Panel, Diyarbakır, Ankara ve Suruç'ta ölümsüzleşenler şahsında devrim ve sosyalizm mücadelesinde şehit düşenler anısına saygı duruşu ardından Diyarbakır, Suruç ve Ankara katliamlarının konu edindiği "Ölüm ne yana düşer usta" belgeselinin gösterimi yapıldı. Belgesel gösterimi ardından sunumlara geçildi. 

POLAT: ROJAVA DEVRİMİNİ SAVUNMAK İÇİN BU KENTE GELDİK
İlk sözü alan SGDF Eşbaşkanı Berfin Polat, katliamın Rojava Devriminin yıl dönümü ardından gerçekleştiğine dikkati çekti. Polat, "Yanı başımızda bir Rojava Devrimi yaşandı. 19 Temmuz'da yanı başımızdaki devrim topraklarının verdiği güçle mücadele etmesinden hatırlıyoruz bu kenti. Bizler bu devrimi savunmak için daha önce de Suruç'a gelmiştik. Kürt halkının özgürlüğü ve kurtuluşu için verilen bir savaş vardı. Sömürgeye karşı onurla mücadele veren savaşçılar vardı. Bir yandan Rojava Devrimi bir yandan da Türkiye'nin yakın tarihinde yaşanan Gezi ayaklanması oldu. Bununla birlikte yeni bir süreç içerisine girdik. Kobanê inşa kampanyasına başladık. Beraber savunduğumuz yanı başımızda yıkılmış bir kent var. Biz oradaki devrimle gezinin çocuklarını ve Kobanê'nin çocuklarını buluşturmak istiyorduk. Bu köprüyü daha güçlü inşa etmeye, buluşturmayı istiyorduk. Türkiye-Kürdistan devriminin birleştiricisi olmak istiyorduk. Bu devletin en korktuğu şeydi" diye konuştu. "Devlet bu katliamla dayanışanlarla da hesaplaşmak istiyor" diyen Polat, "Kobanê Davası buna bir örnek. Suruç bu topraklarda gerçekleşmiş bir gençlik katliamıydı" dedi.

‘SURUÇ KATLİAMINI AYNI İNAT VE ÖFKEYLE HATIRLIYORUZ
Suruç katliamını ve Kobanê inşa kampanyasını anlamak için bu sürece bakmak gerektiğinin altını çizen Polat, 9 yıldır adalet mücadelesini sürdürdüklerini kaydetti. Polat, "Şimdi yine buradayız her yıl olduğu gibi. Aynı düşler ve aynı iddia ile buradayız. Bu kent bize Suruç katliamını şöyle hatırlatıyor, öfkeyle inatla mücadeleyle.
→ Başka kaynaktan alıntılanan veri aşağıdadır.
(** * PMS (PublicMusicService): a shallow embedding of cmd/pms/main.go

    The program is a single-endpoint HTTP relay written in Go: [GET /song]
    validates a song id, asks an upstream music service for the URLs of
    that song and relays the answer; [GET /health] reports that the
    service is up.  This file embeds the functions of main.go that decide
    this behaviour -- [getEnvOrDefault], [init], [main], the health
    handler, [getSongURL] and [corsMiddleware] -- together with the parts
    of the Go standard library (strconv, unicode/utf8, unicode/utf16,
    encoding/json, net/url, time, net/http, os), of gin and of godotenv
    that they call, and proves the properties of the relay against that
    embedding.

    Conventions.
    - A Go [string] and a Go [[]byte] are both byte sequences: Rocq's
      [string], whose characters are the 8-bit [ascii].
    - Go's [int] and [int64] are 64 bits wide; they are carried as [Z] and
      the range checks and wrap-arounds of the library are written out.
    - A Go [float64] is an IEEE 754 binary64 value: [spec_float] with
      precision 53 and maximal exponent 1024.
    - A Go map is a [gmap]; a map that the library only ever walks in
      sorted key order is an association list sorted by key.
    - A function that returns [(T, error)] returns a [result].
    - What a function reads from outside the program (the environment,
      the [.env] file, the clock, the upstream service, the outcome of
      binding the listener) is an argument; what it does to the outside
      (the response, the URLs passed to [http.Get], log lines, exit) is
      in its result.

    Left out: the matching of request paths by the router (a route is
    given the requests for its path), the logger and the recovery
    middleware, the log lines that the handler writes on its error paths,
    gin's own debug output, and the spelling of the JSON text that
    [Marshal] writes (digits of a float, escapes in a string): a response
    body is the JSON document, not its bytes. *)

From Stdlib Require Import ZArith Ascii String List Bool Lia.
From Stdlib Require Import Floats.SpecFloat.
From stdpp Require Import base option list strings gmap.

Set Warnings "-register-all".

Local Open Scope string_scope.
Local Open Scope Z_scope.

(** ** Results of fallible calls *)

Inductive result (E A : Type) : Type :=
| Ok (a : A)
| Err (e : E).
Arguments Ok {E A} a.
Arguments Err {E A} e.

Definition bind {E A B : Type} (r : result E A) (k : A -> result E B) : result E B :=
  match r with
  | Ok a => k a
  | Err e => Err e
  end.

Notation "'do' x <- r ; k" := (bind r (fun x => k))
  (at level 10, x name, r at level 100, k at level 200).

Definition is_ok {E A : Type} (r : result E A) : bool :=
  match r with Ok _ => true | Err _ => false end.

(** ** Bytes *)

(** The numeric value of a byte. *)
Definition byte (c : ascii) : Z := Z.of_N (N_of_ascii c).

(** The byte with a given value (taken modulo 256, as a Go conversion
    [byte(x)] does). *)
Definition chr (v : Z) : ascii := ascii_of_N (Z.to_N (v mod 256)).

Definition str1 (c : ascii) : string := String c EmptyString.

(** The double quote character, and a helper that lets test inputs be
    written with apostrophes in place of double quotes. *)
Definition dquote : ascii := chr 34.

Fixpoint dq (s : string) : string :=
  match s with
  | EmptyString => EmptyString
  | String c rest => String (if (byte c =? 39) then dquote else c) (dq rest)
  end.

Definition is_digit (c : ascii) : bool := (48 <=? byte c) && (byte c <=? 57).

Definition is_upper (c : ascii) : bool := (65 <=? byte c) && (byte c <=? 90).

Definition is_lower (c : ascii) : bool := (97 <=? byte c) && (byte c <=? 122).

Definition slen (s : string) : Z := Z.of_nat (String.length s).

(** ** package strconv *)

Module Strconv.

(** Go's [int] on the platforms the service is built for. *)
Definition intSize : Z := 64.

Definition maxUint64 : Z := 2 ^ 64 - 1.

Inductive NumError : Type := ErrSyntax | ErrRange.

(** The digit loop of [ParseUint(s, 10, bitSize)]: base 10 given
    explicitly, so underscores are not accepted.  [maxVal] is
    [1<<bitSize - 1] and [n] the value accumulated so far. *)
Fixpoint parseUintLoop (maxVal : Z) (s : string) (n : Z) : result NumError Z :=
  match s with
  | EmptyString => Ok n
  | String c rest =>
      if negb (is_digit c) then Err ErrSyntax
      else
        let d := byte c - 48 in
        (* cutoff is maxUint64/10 + 1: n*10 would overflow 64 bits *)
        if n >=? maxUint64 / 10 + 1 then Err ErrRange
        else
          let n1 := n * 10 + d in
          (* n1 < n*10 (wrap-around) or n1 > maxVal *)
          if (n1 >? maxUint64) || (n1 >? maxVal) then Err ErrRange
          else parseUintLoop maxVal rest n1
  end.

Definition ParseUint (s : string) (bitSize : Z) : result NumError Z :=
  match s with
  | EmptyString => Err ErrSyntax
  | _ =>
      let bitSize := if bitSize =? 0 then intSize else bitSize in
      parseUintLoop (2 ^ bitSize - 1) s 0
  end.

(** [ParseInt(s, 10, bitSize)].  A range error of [ParseUint] is kept
    (the clamped value it returns with the error is not part of the
    result here: every caller in this program discards it). *)
Definition ParseInt (s : string) (bitSize : Z) : result NumError Z :=
  match s with
  | EmptyString => Err ErrSyntax
  | String c rest =>
      let neg := byte c =? 45 in
      let s' := if (byte c =? 43) || (byte c =? 45) then rest else s in
      do un <- ParseUint s' bitSize;
      let bitSize := if bitSize =? 0 then intSize else bitSize in
      let cutoff := 2 ^ (bitSize - 1) in
      if negb neg && (un >=? cutoff) then Err ErrRange
      else if neg && (un >? cutoff) then Err ErrRange
      else Ok (if neg then - un else un)
  end.

(** The fast path of [Atoi]: no overflow check, the string is short. *)
Fixpoint atoiFast (s : string) (n : Z) : result NumError Z :=
  match s with
  | EmptyString => Ok n
  | String c rest =>
      let ch := (byte c - 48) mod 256 in
      if ch >? 9 then Err ErrSyntax else atoiFast rest (n * 10 + ch)
  end.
Ve aynı düşle aynı iddia ile yanı başımızdaki devrim topraklarının kattığı güçle, ve ona olan inancımızla hatırlatıyor. O yüzden bu katliamın hala başarıya ulaşmadığının kanıtıdır" vurgusu yaptı.

Katliamın 9. yılında olduklarını anımsatan Polat, şöyle devam etti: "20 Temmuz'da hem katliamın yaşandığı Amara Kültür Merkezi'nde hem de Türkiye ve Kürdistan'ın her noktasında eylemlerde, anmalarda ve 33'lerin mezar başında olacağız. Herkesi Suruç şehitlerini sahiplenmeye anmalara katılmaya çağırıyoruz.

ŞENYAŞAR: İNSANLAR BİRBİRİNE SARILMAK YERİNE YARDIM ETMEYE ÇALIŞIYOR
Ardından konuşan DEM Parti Urfa Milletvekili Şenyaşar, tıpkı her 3 katliam gibi ailesinin de yakın tarihte büyük bir katliama uğradığını ve yargılama sürecini hatırlattı. Şenyaşar, katliamların ortağının devlet olduğunu kaydetti. İzlenen belgesele işaret eden Şenyaşar, "İnsanlar ne sarılabiliyor, ne kucaklaşabiliyor. İnsanlar birbirine yardım etmeye çalışıyor" ifadelerini kullandı. 

Ailesine yönelik katliamın daha farklı olduğunu belirten Şenyaşar, yaralıların getirildiği hastanede uğradıkları saldırıya dikkat çekti. 
 
ÖZBİNGÖL: BİR KATLİAMI ÖNLEMEDİKÇE BAŞKA KATLİAMLARI DURDURAMAYIZ
"Her anımızın bir katliamla donatıldığı bir tarihin tanıklığıdır bu" diyen DEM Parti Hukuk Komisyonu Eşsözcüsü Sevda Çelik Özbingöl, "Bunlar sadece yakın tarihte tanıklık ettiğimiz katliamlar. Bu adaletin katliamıdır. Her dosyada olduğu gibi bu dosyada da gizlilik kararı verildi. Bu cezasızlık, unutturmak ve adaletsizliğin tesisi ile önümüze sunulan bir handikap. Biz bir direnç ve dayanışma ağı oluşturmadığımızda daha da büyüyerek karşımıza çıkarılıyor" diye konuştu. Özbingöl şunları söyledi: "Kamunun nitelikli gücü katliamları daha oluşmadan engellemektir. Bunlar bilinen izlenen canlı katillerdi. Suruç katliamının yapılacağına dair ihbarlar yapılmıştı ve katliamın olacağı biliniyordu ve biz bunları aşama aşama öğrendik. Katliamı gerçekleştiren kişinin gözaltına alındığını, karakoldan çelik yelekle çıkarıldığını biliyoruz" diye belirtti. 
 
Ankara Gar Katliamı kararını ve Şenyaşar ailesinin yarın görülecek hastane davası duruşmasını hatırlatan Özbingöl, "Halen cezasızlık politikaları ve katliamlarla mücadele ediyoruz. Katil aynı yerden besleniyor. Bir katliamı önlemedikçe başka bir katliamı durdurma şansımız yok. Bunları el ele tutuşarak tutumumuzu büyüterek aşacağız" dedi.